LA PREVENCIÓN DEL SUICIDIO IV

19 07 2023

EL DOGMATISMO O LA SEMILLA DEL SUICIDIO

La frase evangélica “quien escandalizare a uno de estos pequeñuelos…” es lo más contundente que se ha dicho nunca sobre la mala educación, las malas influencias, que destrozaran a un niño para toda la vida. El dogmatismo, religioso, ideológico o de cualquier otra clase es la lóbrega prisión en que es encerrado un niño para que aprenda que la libertad solo trae malas consecuencias. La semilla del dogmatismo crecerá hasta convertirse en un árbol sólido que el suicida acabará utilizando para suicidarse. Hablando metafóricamente.

Mi educación en el dogmatismo comenzó muy pronto, antes de los siete años. En aquel tiempo y en aquel entorno franquista hubiera sido inaudito rebelarse contra la educación religiosa, concretamente católica, apostólica y romana. No se podía destacar, negándose a que los hijos recibieran la primera comunión o no asistiendo a misa los domingos y fiestas de guardar.
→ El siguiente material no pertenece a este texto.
(* ===== verification/Paging.v ===== *)
(** * Page tables and mappings

    kern/memory_manager.c: get_page_table, create_page_table, map_frame, get_frame_info,
    unmap_frame, loadtime_map_frame, the frames storage, calculate_required_frames; kern/kheap.c:
    kheap_physical_address.  A page directory is designated by its kernel virtual address, NULL
    is 0.  [USE_KHEAP] is 1 in inc/memlayout.h: the branches for 0 are compiled out. *)
From S2P Require Import Prelude Machine Queue State PageFlags FrameAlloc.

Definition TABLE_IN_MEMORY : Z := 0.
Definition TABLE_NOT_EXIST : Z := 1.

Section Paging.
Context `{Extern}.

(** The results are the return value and [*ptr_page_table]. *)
Definition get_page_table (ptr_page_directory virtual_address : Z) : K (Z * Z) :=
  page_directory_entry ← load_at ptr_page_directory (PDX virtual_address);
  ptr_page_table ← table_address virtual_address page_directory_entry;
  if has_perm page_directory_entry PERM_PRESENT then mret (TABLE_IN_MEMORY, ptr_page_table)
  else if negb (page_directory_entry =? 0) then
    lcr2 virtual_address;;
    x_fault_handler;;
    page_directory_entry ← load_at ptr_page_directory (PDX virtual_address);
    ptr_page_table ← table_address virtual_address page_directory_entry;
    mret (TABLE_IN_MEMORY, ptr_page_table)
  else mret (TABLE_NOT_EXIST, 0).

Definition kheap_physical_address (virtual_address : Z) : K Z :=
  pgdir ← gets (ptr_page_directory ∘ boot);
  '(_, pageTable) ← get_page_table pgdir virtual_address;
  e ← load_at pageTable (PTX virtual_address);
  let physical := Z.shiftr e 12 in
  mret (u32 (physical * PAGE_SIZE)).

Definition create_page_table (ptr_page_directory virtual_address : Z) : K Z :=
  page_table_addr ← x_kmalloc PAGE_SIZE;
  if page_table_addr =? 0 then mret 0 else
  pa ← kheap_physical_address page_table_addr;
  forM (seqZ 0 1024) (λ i, store_at page_table_addr i 0);;
  store_at ptr_page_directory (PDX virtual_address)
    (Z.lor (Z.lor (Z.lor (Z.land pa 0xFFFFF000) PERM_USER) PERM_WRITEABLE) PERM_PRESENT);;
  mret page_table_addr.

Definition __static_cpt (ptr_page_directory virtual_address : Z) : K Z :=
  ptr_new_frame_info ← allocate_frame;
  let phys_page_table := to_physical_address ptr_new_frame_info in
  ptr_page_table ← STATIC_KERNEL_VIRTUAL_ADDRESS phys_page_table;
  upd_frame ptr_new_frame_info (set_references 1);;
  store_at ptr_page_directory (PDX virtual_address)
    (CONSTRUCT_ENTRY phys_page_table (Z.lor (Z.lor PERM_PRESENT PERM_USER) PERM_WRITEABLE));;
  memset0 ptr_page_table 1024;;
  tlbflush;;
  mret ptr_page_table.

(** [get_page_table], creating the table when there is none. *)
Definition get_or_create_table (ptr_page_directory virtual_address : Z) : K Z :=
  '(r, ptr_page_table) ← get_page_table ptr_page_directory virtual_address;
  if r =? TABLE_NOT_EXIST then create_page_table ptr_page_directory virtual_address
  else mret ptr_page_table.

(** The result is the frame, if any, and [*ptr_page_table]. *)
Definition get_frame_info (ptr_page_directory virtual_address : Z) : K (option Z * Z) :=
  '(_, ptr_page_table) ← get_page_table ptr_page_directory virtual_address;
  if negb (ptr_page_table =? 0) then
    page_table_entry ← load_at ptr_page_table (PTX virtual_address);
    if negb (page_table_entry =? 0) then
      f ← to_frame_info (EXTRACT_ADDRESS page_table_entry);
      mret (Some f, ptr_page_table)
    else mret (None, ptr_page_table)
  else mret (None, ptr_page_table).

Definition unmap_frame (ptr_page_directory virtual_address : Z) : K unit :=
  '(ptr_frame_info, ptr_page_table) ← get_frame_info ptr_page_directory virtual_address;
  match ptr_frame_info with
  | None => mret tt
  | Some f =>
      decrement_references f;;
      store_at ptr_page_table (PTX virtual_address) 0;;
      tlb_invalidate ptr_page_directory virtual_address
  end.

Definition map_frame (ptr_page_directory ptr_frame_info virtual_address perm : Z) : K Z :=
  let physical_address := to_physical_address ptr_frame_info in
  ptr_page_table ← get_or_create_table ptr_page_directory virtual_address;
  page_table_entry ← load_at ptr_page_table (PTX virtual_address);
  if has_perm page_table_entry PERM_PRESENT &&
     (EXTRACT_ADDRESS page_table_entry =? physical_address)
  then mret 0
  else
    when (has_perm page_table_entry PERM_PRESENT) (unmap_frame ptr_page_directory virtual_address);;
    increment_references ptr_frame_info;;
    store_at ptr_page_table (PTX virtual_address)
      (CONSTRUCT_ENTRY physical_address (Z.lor perm PERM_PRESENT));;
    mret 0.

Definition loadtime_map_frame (ptr_page_directory ptr_frame_info virtual_address perm : Z) : K Z :=
  let physical_address := to_physical_address ptr_frame_info in
  page_directory_entry ← load_at ptr_page_directory (PDX virtual_address);
  ptr_page_table ← table_address virtual_address page_directory_entry;
  ptr_page_table ← (if page_directory_entry =? 0
                    then create_page_table ptr_page_directory virtual_address
                    else mret ptr_page_table);
  increment_references ptr_frame_info;;
  store_at ptr_page_table (PTX virtual_address)
    (CONSTRUCT_ENTRY physical_address (Z.lor perm PERM_PRESENT));;
  mret 0.

(** ** The storage of frames: a directory used as an array of frames *)
Definition add_frame_to_storage (frames_storage ptr_frame_info index : Z) : K unit :=
  let va := u32 (index * PAGE_SIZE) in
  ptr_page_table ← get_or_create_table frames_storage va;
  store_at ptr_page_table (PTX va)
    (CONSTRUCT_ENTRY (to_physical_address ptr_frame_info) (Z.lor 0 PERM_PRESENT)).

Definition get_frame_from_storage (frames_storage index : Z) : K (option Z) :=
  let va := u32 (index * PAGE_SIZE) in
  '(f, _) ← get_frame_info frames_storage va;
  mret f.

(** ** Frames a range still needs *)
(** [for (; current < limit; current += step) if (missing current) count++;] *)
Definition count_loop (fuel : nat) (step limit : Z) (missing : Z → K bool) (start : Z) : K Z :=
  mloop fuel (λ '(current, count),
    if negb (current <? limit) then mret (inr count) else
    m ← missing current;
    mret (inl (u32 (current + step), if m : bool then u32 (count + 1) else count))) (start, 0).

Definition calculate_required_frames (ptr_page_directory start_virtual_address size : Z) : K Z :=
  let limit := u32 (start_virtual_address + size) in
  number_of_tables ← count_loop 1025 PTSIZE limit
    (λ va, '(_, t) ← get_page_table ptr_page_directory va; mret (t =? 0))
    (ROUNDDOWN start_virtual_address PTSIZE);
  number_of_pages ← count_loop (Z.to_nat (2 ^ 20 + 1)) PAGE_SIZE limit
    (λ va, '(f, _) ← get_frame_info ptr_page_directory va;
           mret (match f with None => true | Some _ => false end))
    (ROUNDDOWN start_virtual_address PAGE_SIZE);
  mret (u32 (number_of_tables + number_of_pages)).
End Paging.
Por eso yo tuve que estudiar el catecismo como todos los niños que iban a recibir la primera comunión a la edad establecida. El párroco del pueblo nos reunía en la iglesia y machaconamente nos hacía repetir aquel catecismo tan ingenuo como insidioso. ¿Qué es ser cristiano? Yo soy cristiano por la gracia de Dios, etc. Creo que se trataba del catecismo del padre Astete, modernizado, porque me acabo de enterar en la Wikipedia de que el primer catecismo del padre Astete es de 1593. Eran preguntas y respuestas que uno se veía obligado a memorizar como un lorito. Estudiar el catecismo durante el tiempo establecido era una condición imprescindible para poder hacer la primera comunión y resultaba imaginable que un solo niño del pueblo no llegara a hacerla.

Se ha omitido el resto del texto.